AT the west end of King's College Chapel in Cambridge, where my father was a don, tucked in between the chapel and the wrought-iron gates leading to the rest of Cambridge, stands the most beautiful flowering tree.

It is a Prunus 'Taihaku', an ancient Japanese tree, sometimes called the great white cherry. It had become extinct in Japan, but has been revived from a single specimen found in a Sussex garden. I've always known it by its botanical name with all its exotic and, to me, magical associations. 'Tai-Haku' means big, white flowers.

Although it stands in the shadow of the chapel, this tree glows from the beginning of April, as if lit from inside. Its huge, pure white, straight-edged flowers, usually about 2in across, are at least double the size of the average cherry blossom but, incredibly, there is no vulgarity about such magnitude.

There is not a hint of pink or yellow on the petalsand the near-blueness of the white, together with the lack of either a crinkled edge or any double flowers, gives a chastity to the blossom and saves it from being too over-powering.

It sets these flowers against a perfect background: they emerge at exactly the same time as the bronze, ragged-edged leaves. Later in the year, the leaves will turn green, but this first flush of purity against metallic leaves is the tree's glory moment.

It is a cultivar, although it has none of the fussy over-elaboration to which cultivars are so often prone. The Prunus 'Taihaku' is the sort of tree that might have been found in Eden - nature performing miracles of beauty without any sign of how it is doing it. It's a magical combination of richness and purity.

There are other flowering trees that manage this later in the year. Think of davidia, the handkerchief tree, with its extraordinary, pure white flowers that resemble miniature linen napkins, scattered here and there over its branches.

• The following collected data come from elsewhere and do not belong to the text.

(** *** Sifting up *)

(** The heap with a hole at [j] seen from below: everything is in place but [j]
    itself, whose children are in order with its parent. *)
Record hole_up (n : nat) (h : list A) (j : nat) : Prop := {
  hu_place : forall k, (0 < k < n)%nat -> k <> j -> in_place h k;
  hu_over : forall k x y, (0 < k < n)%nat -> parent k = j -> (0 < j)%nat ->
    h !! k = Some x -> h !! parent j = Some y -> le y x
}.

Lemma up_loop_spec fuel h j : (j < fuel)%nat -> (j < length h)%nat -> hole_up (length h) h j ->
  is_heap (up_loop fuel h j) /\ up_loop fuel h j ≡ₚ h.
Proof.
  revert h j. induction fuel as [|fuel IH]; intros h j Hf Hj [Hp Ho]; [lia|]. cbn [up_loop].
  fold (parent j). destruct (Nat.eqb_spec (parent j) j) as [Heq|Hne]; cbn [orb].
  { split; [|done]. intros k Hk _. apply Hp; [done|]. intros ->. pose proof (parent_lt j ltac:(lia)). lia. }
  assert (Hj0 : (0 < j)%nat) by (destruct j; [done|lia]). pose proof (parent_lt j Hj0) as Hlt.
  destruct (lookup_lt_is_Some_2 h j Hj) as [x Hx], (lookup_lt_is_Some_2 h (parent j) ltac:(lia)) as [y Hy].
  rewrite (heap_less_spec _ _ _ _ _ Hx Hy). destruct (less x y) eqn:E; cbn [negb].
  - destruct (IH (heap_swap h (parent j) j) (parent j)) as [H1 H2]; [lia|by rewrite heap_swap_length; lia| |].
    + rewrite heap_swap_length. constructor.
      * intros k Hk Hkp u v. rewrite !heap_swap_lookup by lia.
        destruct (decide (k = j)) as [->|Hkj].
        { rewrite decide_False, decide_True by lia. rewrite Hx, Hy. intros [= <-] [= <-]. by apply less_le. }
        rewrite (decide_False (P := k = parent j)) by done.
        destruct (decide (parent k = j)) as [Hpk|Hpk].
        { rewrite Hy. intros Hu [= <-]. by eapply Ho. }
        destruct (decide (parent k = parent j)) as [Hpp|Hpp].
        { rewrite Hx. intros Hu [= <-]. eapply le_trans; [by apply less_le|].
          eapply (Hp k); [lia|done|done|by rewrite Hpp]. }
        intros Hu Hv. by eapply (Hp k).
      * intros k u v Hk Hpk Hpj. pose proof (parent_lt k ltac:(lia)). pose proof (parent_lt (parent j) Hpj).
        rewrite !heap_swap_lookup by lia.
        rewrite !(decide_False (P := parent (parent j) = _)) by lia.
        assert (Htop : forall w, h !! parent (parent j) = Some w -> le w y).
        { intros w Hw. eapply (Hp (parent j)); [lia|lia|done|done]. }
        destruct (decide (k = j)) as [->|Hkj].
        { rewrite Hy. intros [= <-] Hv. by apply Htop. }
        rewrite (decide_False (P := k = parent j)) by lia. intros Hu Hv.
        eapply le_trans; [by apply Htop|]. eapply (Hp k); [lia|done|done|by rewrite Hpk].
    + split; [done|]. by rewrite H2, heap_swap_Permutation.
  - split; [|done]. intros k Hk _. destruct (decide (k = j)) as [->|]; [|by apply Hp].
    intros u v Hu Hv. rewrite Hx in Hu. rewrite Hy in Hv. by simplify_eq.
Qed.

(** ** The contract *)

Lemma heap_Push_spec h x : is_heap h -> is_heap (heap_Push h x) /\ heap_Push h x ≡ₚ x :: h.
Proof.
  intros Hh. unfold heap_Push, slice_Push, heap_up.
  destruct (up_loop_spec (S (length h)) (h ++ [x]) (length h)) as [H1 H2].
  - lia.
  - rewrite length_app. simpl. lia.
  - constructor; rewrite length_app; cbn [length].
    + intros k Hk Hne u v. pose proof (parent_lt k ltac:(lia)).
      rewrite !lookup_app_l by lia. apply (Hh k); lia.
    + intros k u v Hk Hpk. pose proof (parent_lt k ltac:(lia)). lia.
  - split; [done|]. rewrite H2. by rewrite Permutation_app_comm.
Qed.
(* ===== verification/PebbleCursor.v ===== *)
(** * The query cursors of the Pebble storage (pebble_storage.go)

    [queryCursor] as a class, with its implementations as instances: a single
    Pebble iterator, a slice, the union of cursors on a heap and their
    intersection by a sort-merge join.  A cursor that keeps the laws stands for a
    list in query order: the union for the merge of its parts' lists, the
    intersection for their common elements. *)

From S2P Require Import Prelude GoTime Text Bytes Event Storage PebbleKeys Heap.

(** ** The interface *)

(** [InvertedTS] and [EventID] together are [head].  [fuel] bounds the rounds of
    an intersection's join; [None]: it ran out. *)
Class Cursor (C : Type) : Type := {
  Valid : C -> bool;
  head : C -> entry;
  Next : nat -> C -> option (C * bool);
  SeekGE : nat -> entry -> C -> option (C * bool)
}.

(** *** The iterator of Pebble *)

(** The methods of [pebble.Iterator] the code calls, and what it documents of
    them: an iterator goes through the keys of its bounds in byte order. *)
Class PebbleIterator (I : Type) : Type := {
  it_First : I -> I * bool;
  it_Next : I -> I * bool;
  it_SeekGE : bytes -> I -> I * bool;
  it_Key : I -> bytes
}.

(** [indexCursor] *)
Record indexCursor (I : Type) : Type := mkIndexCursor {
  ic_iter : I;
  ic_seekPrefix : bytes;
  ic_timestampOffset : nat;
  ic_eventIDOffset : nat;
  ic_curInvertedTS : Z;
  ic_curEventID : bytes;
  ic_curValid : bool
}.
Arguments mkIndexCursor {I}.
Arguments ic_iter {I}.
Arguments ic_seekPrefix {I}.
Arguments ic_timestampOffset {I}.
Arguments ic_eventIDOffset {I}.
Arguments ic_curInvertedTS {I}.
Arguments ic_curEventID {I}.
Arguments ic_curValid {I}.

Definition slice (lo hi : nat) (b : bytes) : bytes := take (hi - lo) (drop lo b).

(** [readCurrent] after the iterator moved to [it]; the layouts guarantee that
    the key is long enough. *)
Definition readCurrent {I} `{PebbleIterator I} (c : indexCursor I) (it : I) : indexCursor I :=
  let key := it_Key it in
  mkIndexCursor it (ic_seekPrefix c) (ic_timestampOffset c) (ic_eventIDOffset c)
    (be64_decode (slice (ic_timestampOffset c) (ic_timestampOffset c + 8) key))
    (fit 32 (slice (ic_eventIDOffset c) (ic_eventIDOffset c + 32) key)) true.

Definition set_iter {I} (c : indexCursor I) (it : I) (valid : bool) : indexCursor I :=
  mkIndexCursor it (ic_seekPrefix c) (ic_timestampOffset c) (ic_eventIDOffset c)
    (ic_curInvertedTS c) (ic_curEventID c) valid.

Definition newIndexCursor {I} `{PebbleIterator I} (it : I) (seekPrefix : bytes)
    (timestampOffset eventIDOffset : nat) : indexCursor I :=
  let c := mkIndexCursor it seekPrefix timestampOffset eventIDOffset 0 [] false in
  let '(it, ok) := it_First it in
  if ok then readCurrent c it else set_iter c it false.

(** The outcome of a move of the iterator. *)
Definition index_moved {I} `{PebbleIterator I} (c : indexCursor I) (r : I * bool) : indexCursor I * bool :=
  let '(it, ok) := r in
  if ok then (readCurrent c it, true) else (set_iter c it false, false).

Definition index_seek_key {I} (c : indexCursor I) (p : entry) : bytes :=
  ic_seekPrefix c ++ be64 (fst p) ++ fit 32 (snd p).

#[export] Instance indexCursor_Cursor {I} `{PebbleIterator I} : Cursor (indexCursor I) := {|
  Valid c := ic_curValid c;
  head c := (ic_curInvertedTS c, ic_curEventID c);
  Next _ c := Some (index_moved c (it_Next (ic_iter c)));
  SeekGE _ p c := Some (index_moved c (it_SeekGE (index_seek_key c p) (ic_iter c)))
|}.

(** *** A sorted slice *)

Record sliceCursor : Type := mkSliceCursor { sc_entries : list entry; sc_pos : nat }.

Definition newSliceCursor (entries : list entry) : sliceCursor := mkSliceCursor entries 0.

Or hoheria, which has pretty, apple-green leaves and generous, round, virginal-white flowers similar to our prunus in size and shape. And there is the eucryphia, spectacular in August heat, clad with white, crimson-centred flowers.

But each of these trees has a trickiness to them that the prunus does not. They all need acid soils, and davidia and eucryphia can take 30 years to flower. You can grow the prunus on any soil and it will flower in a few years.

So where to put one? It sits perfectly surrounded by grass. It is fine in a lawn but even better in long grass. Or clothe the roots with snowdrops to flower as the buds fatten in the early spring.

Plant it at a shady end of the garden which needs some drama. That is where I've planted mine, filling in a bare and boring place near the north and eastern corner of a native hedge. Underneath, I've planted the purest-white orientalis hybrid hellebores. There are clumps of pure white bleeding heart, Dicentra spectabilis 'Alba' and arching wands of Solomon's seal.

What this achieves is an extraordinary gradation from the scatter of white fallen petals, through the delicate sprung forms of the planting around the tree and on upwards to the blotched canopy of blossoms above you. It's like living in a heavenly version of those shake 'n' snow, glass, blizzard bubbles we had as children.

Growing tips

Prunus 'Taihaku' has received the RHS Award of Garden Merit. It is a vigorous deciduous tree that grows to 20ft, and has an open, spreading shape - wider than it is tall - to 30ft, so it needs plenty of room.

The leaves are mid-green, 8in long, with the typical prunus shield-shape and a finely serrated edge. The leaves are bronzy when young, colouring yellow and orange in the autumn. It bears no fruit.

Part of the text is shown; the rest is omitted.